The world’s third largest economy lags behind other wealthy countries in the recovery from the COVID-19 pandemic.

Due to the surge in new business, Japan’s November service industry activity grew at the fastest rate in more than two years, indicating that as the coronavirus pandemic subsides, consumer confidence has increased.

this The world’s third largest economy lags behind other developed countries In recovering from the blow of the pandemic, the coronavirus suppressed activity for part of the year.

In the end, the au Jibun Bank Japan Service Purchasing Managers Index (PMI) rose from rapid readings of 50.7 and 52.1 last month to a seasonally adjusted 53.0.

This is the fastest expansion rate since August 2019.

“New orders have risen for the first time since January 2020, because panelists said the emergency relief measures boosted confidence and sales,” said Usamah Bhatti, an economist at IHS Markit who prepared the survey.

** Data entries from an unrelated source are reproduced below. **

(** * AiLessonPlanner: the lesson-plan pipeline of [app.py] and [main.py]

    A shallow embedding of the two entry points of the repository:
    the FastAPI endpoint of [app.py] and the Streamlit script of [main.py].
    Both extract the text of an uploaded PDF, ask a chat-completion service
    for a lesson plan, and lay the plan out as a PDF with one generated
    illustration per section.

    - Python [str] values are lists of Unicode code points.
    - Calls into third-party libraries and remote services (PyMuPDF,
      requests, base64, Pillow) are members of the class [Externals];
      each call that leaves the process is recorded in a call log.
    - Exceptions are the left summand of the result of a computation.
    - ReportLab flowables are data. Building a [Paragraph] parses its text
      as markup and may raise; whether it does is a member of [Externals],
      consulted for every paragraph made from the text of the plan (the
      title is a constant without markup). Laying the story out with
      [doc.build] is taken to succeed, so a document is identified with
      the story it is built from; lengths in points are integers ([inch]
      is 72).
    - [logger.info]/[logger.error] lines and the static Streamlit page text
      have no influence on any value computed here and are not modelled. *)

From Stdlib Require Import List ZArith NArith Lia Bool.
From Stdlib Require Import Strings.String Strings.Ascii Strings.Byte.
Import ListNotations.

Set Warnings "-register-all,-notation-for-abbreviation".

(* ================================================================== *)
(** * Python strings *)
(* ================================================================== *)

Module Py.

(** A character is its code point; a [str] is the list of its characters. *)
Notation char := N (only parsing).
Notation str := (list N) (only parsing).
Notation bytes := (list byte) (only parsing).

(** Source literals.  [lit] reads a literal written the way the Python
    source writes it: every character stands for itself, and the two
    characters backslash, n stand for a line feed. *)
Fixpoint lit (s : string) : str :=
  match s with
  | EmptyString => []
  | String "\"%char (String "n"%char s') => 10%N :: lit s'
  | String c s' => N_of_ascii c :: lit s'
  end.

Definition NL : str := [10%N].
Definition COLON : str := [58%N].
Definition COMMA : str := [44%N].

(** [str.isspace] on one character: the code points CPython's
    [_PyUnicode_IsWhitespace] accepts. *)
Definition isspace (c : char) : bool :=
  ((9 <=? c) && (c <=? 13) || (28 <=? c) && (c <=? 32)
   || (c =? 133) || (c =? 160) || (c =? 5760)
   || (8192 <=? c) && (c <=? 8202)
   || (c =? 8232) || (c =? 8233) || (c =? 8239) || (c =? 8287)
   || (c =? 12288))%N.

(** [s.startswith(pre)] *)
Fixpoint startswith (pre s : str) : bool :=
  match pre, s with
  | [], _ => true
  | _ :: _, [] => false
  | p :: pre', c :: s' => (p =? c)%N && startswith pre' s'
  end.

(** [s.endswith(suf)] *)
Definition endswith (suf s : str) : bool :=
  startswith (rev suf) (rev s).

(** [sub in s] *)
Fixpoint contains (sub s : str) : bool :=
  startswith sub s ||
  match s with
  | [] => false
  | _ :: s' => contains sub s'
  end.

(** [maxsplit]: [None] is Python's default (-1, no limit). *)
Definition may_split (maxsplit : option nat) : bool :=
  match maxsplit with
  | Some O => false
  | _ => true
  end.

Definition one_less (maxsplit : option nat) : option nat :=
  match maxsplit with
  | Some n => Some (pred n)
  | None => None
  end.

(** [s.split(sep, maxsplit)] for a non-empty [sep] (Python raises
    [ValueError] on an empty one; no call site passes one).  The scan goes
    left to right; [skip] counts the characters of a separator just matched
    that are still to be passed over. *)
Fixpoint split_from (sep : str) (maxsplit : option nat) (skip : nat)
         (s : str) : list str :=
  match s with
  | [] => [[]]
  | c :: s' =>
      match skip with
      | S k => split_from sep maxsplit k s'
      | O =>
          if may_split maxsplit && startswith sep s
          then [] :: split_from sep (one_less maxsplit) (pred (List.length sep)) s'
          else match split_from sep maxsplit 0 s' with
               | piece :: rest => (c :: piece) :: rest
               | [] => [[c]]
               end
      end
  end.

Definition split (sep : str) (maxsplit : option nat) (s : str) : list str :=
  split_from sep maxsplit 0 s.

(** [s.lstrip()], [s.rstrip()], [s.strip()] without argument. *)
Fixpoint lstrip (s : str) : str :=
  match s with
  | [] => []
  | c :: s' => if isspace c then lstrip s' else s
  end.

Fixpoint rstrip (s : str) : str :=
  match s with
  | [] => []
  | c :: s' =>
      match rstrip s' with
      | [] => if isspace c then [] else [c]
      | r => c :: r
      end
  end.

Definition strip (s : str) : str := rstrip (lstrip s).

(** [sep.join(parts)] *)
Fixpoint join (sep : str) (parts : list str) : str :=
  match parts with
  | [] => []
  | [p] => p
  | p :: ps => p ++ sep ++ join sep ps
  end.

(** Truth value of a string: [if s:]. *)
Definition truthy (s : str) : bool :=
  match s with
  | [] => false
  | _ :: _ => true
  end.

End Py.

Import Py.

(* ================================================================== *)
(** * Exceptions, JSON values, HTTP messages *)
(* ================================================================== *)

(** The exceptions the two programs raise themselves or receive from the
    libraries they call. *)
Inductive exn :=
| HTTPException (status_code : Z) (detail : str)   (* fastapi *)
| HTTPError (status_code : Z)                      (* requests, raise_for_status *)
| KeyError (key : str)
| IndexError
| TypeError
| AttributeError
| ValueError
| LibraryError (message : str).                    (* raised inside a library call *)

Definition result (A : Type) : Type := (exn + A)%type.

(** A decoded JSON document, as [response.json()] returns it. A float is
    kept by its decimal text. *)
Inductive json :=
| JNull
| JBool (b : bool)
| JInt (z : Z)
| JFloat (text : str)
| JString (s : str)
| JArray (items : list json)
| JObject (fields : list (str * json)).

Definition str_eqb (a b : str) : bool :=
  (List.length a =? List.length b)%nat && startswith a b.

Fixpoint dict_get (key : str) (fields : list (str * json)) : option json :=
  match fields with
  | [] => None
  | (k, v) :: rest => if str_eqb key k then Some v else dict_get key rest
  end.

(** [j[key]] with a string key. *)
Definition getitem_key (j : json) (key : str) : result json :=
  match j with
  | JObject fields =>
      match dict_get key fields with
      | Some v => inr v
      | None => inl (KeyError key)
      end
  | _ => inl TypeError
  end.

(** [j[0]] *)
Definition getitem_0 (j : json) : result json :=
  match j with
  | JArray items =>
      match items with
      | v :: _ => inr v
      | [] => inl IndexError
      end
  | JString s =>
      match s with
      | c :: _ => inr (JString [c])
      | [] => inl IndexError
      end
  | JObject _ => inl (KeyError (lit "0"))   (* the keys of a decoded object are strings *)
  | _ => inl TypeError
  end.

(** A method of [str] called on a JSON value. *)
Definition as_str (j : json) : result str :=
  match j with
  | JString s => inr s
  | _ => inl AttributeError
  end.

Record request := Request {
  url : str;
  headers : list (str * str);
  json_payload : json
}.

Record response := Response {
  status : Z;
  body_json : result json      (* what [response.json()] does *)
}.

(* ================================================================== *)
(** * ReportLab flowables *)
(* ================================================================== *)

Inductive sheet_style := Title | Heading2 | BodyText | Bullet.

(** A paragraph style taken from [getSampleStyleSheet()], with the two
    attributes the programs assign; [None] leaves the sheet's value. *)
Record style := Style {
  sheet : sheet_style;
  alignment : option Z;
  leading : option Z
}.

Definition TA_CENTER : Z := 1.
Definition TA_JUSTIFY : Z := 4.
Definition inch : Z := 72.

Inductive flowable :=
| Paragraph (text : str) (st : style)
| Spacer (width height : Z)
| Image (data : bytes) (width height : Z) (hAlign : str)
| ListItem (content : flowable)
| ListFlowable (items : list flowable) (bulletType : str).

(** The buffer [create_pdf] returns: the document [SimpleDocTemplate.build]
    lays out from a story, on letter pages with margins 72/72/72/18. *)
Inductive pdf_buffer := DocBuild (story : list flowable).

(* ================================================================== *)
(** * Calls that leave the program, and the monad that records them *)
(* ================================================================== *)

Inductive event :=
| FitzOpen (stream : bytes)
| RequestsPost (req : request)
| StError (body : str)
| StTextArea (label value : str) (height : Z)
| StButton (label : str)
| StDownloadButton (label : str) (data : pdf_buffer) (file_name mime : str).

Definition log := list event.

(** The libraries and services both programs call. A remote answer may
    depend on everything that happened before the call. *)
Class Externals := {
  page : Type;
  fitz_open : bytes -> result (list page);       (* fitz.open(stream=, filetype="pdf") *)
  get_text : page -> result str;                 (* page.get_text("text") *)
  requests_post : log -> request -> result response;
  b64decode : str -> result bytes;               (* base64.b64decode *)
  pil_save_png : bytes -> result bytes;          (* PILImage.open(BytesIO(d)).save(b, "PNG") *)
  str_exn : exn -> str;                          (* str(e) *)
  environ_key : option str;                      (* os.environ.get("DEEP_INFRA_API_KEY") *)
  paragraph_error : str -> option exn            (* what Paragraph(text, style) raises, if anything *)
}.

Definition M (A : Type) : Type := log -> result A * log.

Definition ret {A} (a : A) : M A := fun w => (inr a, w).

Definition raise {A} (e : exn) : M A := fun w => (inl e, w).

Definition bind {A B} (m : M A) (k : A -> M B) : M B :=
  fun w =>
    match m w with
    | (inr a, w') => k a w'
    | (inl e, w') => (inl e, w')
    end.

Definition lift {A} (r : result A) : M A := fun w => (r, w).

Definition emit (e : event) : M unit := fun w => (inr tt, w ++ [e]).

(** [try: m  except Exception as e: handler e] *)
Definition try_except {A} (m : M A) (handler : exn -> M A) : M A :=
  fun w =>
    match m w with
    | (inr a, w') => (inr a, w')
    | (inl e, w') => handler e w'
    end.

Declare Scope py_scope.
Delimit Scope py_scope with py.
Notation "x <- m ;; k" := (bind m (fun x => k))
  (at level 61, m at next level, right associativity) : py_scope.
Notation "m ;;; k" := (bind m (fun _ => k))
  (at level 61, right associativity) : py_scope.
Open Scope py_scope.

(** [for x in xs: s = body x s], the state being the locals the body
    updates. *)
Fixpoint for_each {A S} (xs : list A) (body : A -> S -> M S) (s : S) : M S :=
  match xs with
  | [] => ret s
  | x :: xs' => s' <- body x s ;; for_each xs' body s'
  end.

(** [[f(x) for x in xs]] where [f] may raise. *)
Fixpoint comprehension {A B} (f : A -> result B) (xs : list A) : result (list B) :=
  match xs with
  | [] => inr []
  | x :: xs' =>
      match f x with
      | inl e => inl e
      | inr y =>
          match comprehension f xs' with
          | inl e => inl e
          | inr ys => inr (y :: ys)
          end
      end
  end.

(** [a, b = parts] *)
Definition unpack2 (parts : list str) : result (str * str) :=
  match parts with
  | [a; b] => inr (a, b)
  | _ => inl ValueError
  end.

(** [response.raise_for_status()] *)
Definition raise_for_status (r : response) : M unit :=
  if ((400 <=? status r) && (status r <? 600))%Z
  then raise (HTTPError (status r))
  else ret tt.

Section Shared.
Context {ext : Externals}.

(** [requests.post(url, json=payload, headers=headers)] *)
Definition post (req : request) : M response :=
  fun w => (requests_post w req, w ++ [RequestsPost req]).

(** [os.getenv("DEEP_INFRA_API_KEY", <fallback>)] *)
Definition deep_infra_api_key : str :=
  match environ_key with
  | Some k => k
  | None => lit "VxCqTQoMdguLd8Tp6m3U4CcFz7Jc3bZ0"
  end.

Definition base_url : str := lit "https://api.deepinfra.com/v1/openai".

“Despite increased demand and evidence of pressure on capacity, Japanese service providers have reduced their staffing for the first time since July.”

As global chip shortages and soaring raw material prices put pressure on manufacturers, stronger spending on dining out, overnight stays and other services may support the Japanese economy.

“Both manufacturers and service companies pointed to a significant increase in cost pressures in November,” Batty said.

The combined PMI estimated using the manufacturing and service industries has grown at the fastest rate in more than four years, rising to 53.3 from the final value of 50.7 in October.